*Work to be completed*
Please write out exactly the lines of the data below from the line holding "Key : FRecordKey;" through the line holding "console do not", and leave out the rest.

Records for the exercise START

(** * NeoDataSync: the replicated key/value map

    A shallow embedding of [NeoReplicatedData.h] / [NeoReplicatedData.cpp]:
    the type-erased keys ([FRecordKey] over [FInstancedStruct]), the map
    entries, the map operations of [FNeoDataMap] and the component API of
    [UNeoReplicatedDataComponent], followed by the properties the
    specification states about them. *)

From Stdlib Require Import ZArith Lia Bool.
From Stdlib Require Import Strings.String Strings.Byte.
From stdpp Require Import base decidable option list strings.

Local Open Scope Z_scope.

(** ** Engine types the plugin builds on

    The plugin stores its payloads in engine containers.  They are modelled
    here as far as the plugin's code reads them: a reflected struct type
    ([UScriptStruct]) is a descriptor with its size in bytes and its
    reflected properties, an [FInstancedStruct] is a type pointer with the
    instance memory, [FCrc::MemCrc32] is the reflected CRC-32. *)
Module Engine.

(** A reflected property: a field of plain data at a byte offset.  The
    bytes of a struct that belong to no property are padding. *)
Record FProperty : Type := {
  Offset : nat;
  ElementSize : nat
}.

Record UScriptStruct : Type := {
  StructName : string;
  StructureSize : nat;
  Properties : list FProperty
}.

#[export] Instance FProperty_eq_dec : EqDecision FProperty.
Proof. solve_decision. Defined.

#[export] Instance UScriptStruct_eq_dec : EqDecision UScriptStruct.
Proof. solve_decision. Defined.

#[export] Instance byte_eq_dec : EqDecision byte := Byte.byte_eq_dec.

(** The bytes of one property inside an instance. *)
Definition PropertyBytes (p : FProperty) (Memory : list byte) : list byte :=
  take (ElementSize p) (drop (Offset p) Memory).

(** Modelled from the spec: the engine's [UScriptStruct::CompareScriptStruct]
    is not part of the plugin; the specification describes key equality as
    "payload values are equal under the shape's own equality (not raw memory
    comparison)".  The comparison walks the reflected properties and
    compares each one's value; padding is never read. *)
Definition CompareScriptStruct (s : UScriptStruct) (A B : list byte) : bool :=
  forallb (fun p => bool_decide (PropertyBytes p A = PropertyBytes p B))
          (Properties s).

(** [FInstancedStruct]: a null type pointer is the empty (invalid) value. *)
Record FInstancedStruct : Type := {
  ScriptStruct : option UScriptStruct;
  StructMemory : list byte
}.

Definition GetScriptStruct (s : FInstancedStruct) : option UScriptStruct :=
  ScriptStruct s.
Definition GetMemory (s : FInstancedStruct) : list byte := StructMemory s.
Definition IsValid (s : FInstancedStruct) : bool :=
  match ScriptStruct s with Some _ => true | None => false end.

(** [FInstancedStruct::operator==]: same type pointer, and the instances
    compare equal under the type's comparison; two empty values are equal. *)
Definition FInstancedStruct_eq (a b : FInstancedStruct) : bool :=
  if bool_decide (GetScriptStruct a = GetScriptStruct b) then
    match GetScriptStruct a with
    | Some s => CompareScriptStruct s (GetMemory a) (GetMemory b)
    | None => true
    end
  else false.

(** Modelled from the spec: the engine's [FCrc::MemCrc32] is not part of the
    plugin; the specification calls it a "raw memory CRC".  It is the
    reflected CRC-32 (polynomial [0xEDB88320]) of the first [Length] bytes at
    [Data], on 32-bit unsigned values; an instance holds [StructureSize]
    bytes, so nothing past [Data] is read. *)
Definition Crc32Bit (CRC : Z) : Z :=
  if Z.testbit CRC 0
  then Z.lxor (Z.shiftr CRC 1) 0xEDB88320
  else Z.shiftr CRC 1.

Definition Crc32Byte (CRC : Z) (b : byte) : Z :=
  Nat.iter 8 Crc32Bit (Z.lxor CRC (Z.of_N (Byte.to_N b))).

Definition MemCrc32 (Data : list byte) (Length : nat) : Z :=
  Z.lxor (fold_left Crc32Byte (take Length Data) 0xFFFFFFFF) 0xFFFFFFFF.

(** [int32] counters of the fast array serializer wrap around. *)
Definition INDEX_NONE : Z := -1.
Definition int32_incr (x : Z) : Z :=
  if x =? 2147483647 then -2147483648 else x + 1.

End Engine.
Export Engine.

(** ** [FRecordKey] and [FRecordDefinition] *)

Record FRecordKey : Type := {
  KeyData : FInstancedStruct
}.

(** [FRecordKey::operator==] *)
Definition FRecordKey_eq (This Other : FRecordKey) : bool :=
  FInstancedStruct_eq (KeyData This) (KeyData Other).

(** [GetTypeHash(const FRecordKey&)]: the CRC of the raw instance memory,
    over the whole structure size, or 0 for an invalid key. *)
Definition GetTypeHash (Key : FRecordKey) : Z :=
  if IsValid (KeyData Key) then
    match GetScriptStruct (KeyData Key) with
    | Some ScriptStruct =>
        MemCrc32 (GetMemory (KeyData Key)) (StructureSize ScriptStruct)
    | None => 0
    end
  else 0.

Record FRecordDefinition : Type := {
  Payload : FInstancedStruct
}.

(** ** Map entries and the map ([FNeoDataEntry], [FNeoDataMap]) *)

(** [FNeoDataEntry : FFastArraySerializerItem].  The first three fields are
    the base class' replication bookkeeping (the specification's
    [replication_version]); [Key] and [Value] are the plugin's. *)
Record FNeoDataEntry : Type := {
  ReplicationID : Z;
  ReplicationKey : Z;
  MostRecentArrayReplicationKey : Z;
  Key : FRecordKey;
  Value : FRecordDefinition
}.
(** * teams.py: the chat downloader, its archive writer and its download loop

    A shallow embedding of [src/teams.py].  Python text is a list of Unicode
    code points, dictionaries are finite maps, the closure variables of
    [download_chat] are the fields of a state record, and the effects of the
    program (HTTP requests, the temp file, the chats folder, the console) are
    threaded through that record.  Text files are read and written as
    CPython does on a POSIX system: reading turns every line end into a line
    feed, writing puts the text down as it is ([os.linesep] is a line
    feed).  A file of the chats folder is kept as the text its bytes decode
    to, so the folder holds UTF-8 files only.  The file system and the
    console do not fail of their own: the only exceptions are those of the
    requests, of the end of standard input, and of [save_msg] on a message
    it cannot write. *)

From Stdlib Require Import ZArith NArith List Bool Lia Ascii String.
From stdpp Require Import base option list gmap.
Import ListNotations.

Records for the exercise END

*Solved exercise*
  Key : FRecordKey;
  Value : FRecordDefinition
}.
(** * teams.py: the chat downloader, its archive writer and its download loop

    A shallow embedding of [src/teams.py].  Python text is a list of Unicode
    code points, dictionaries are finite maps, the closure variables of
    [download_chat] are the fields of a state record, and the effects of the
    program (HTTP requests, the temp file, the chats folder, the console) are
    threaded through that record.  Text files are read and written as
    CPython does on a POSIX system: reading turns every line end into a line
    feed, writing puts the text down as it is ([os.linesep] is a line
    feed).  A file of the chats folder is kept as the text its bytes decode
    to, so the folder holds UTF-8 files only.  The file system and the
    console do not fail of their own: the only exceptions are those of the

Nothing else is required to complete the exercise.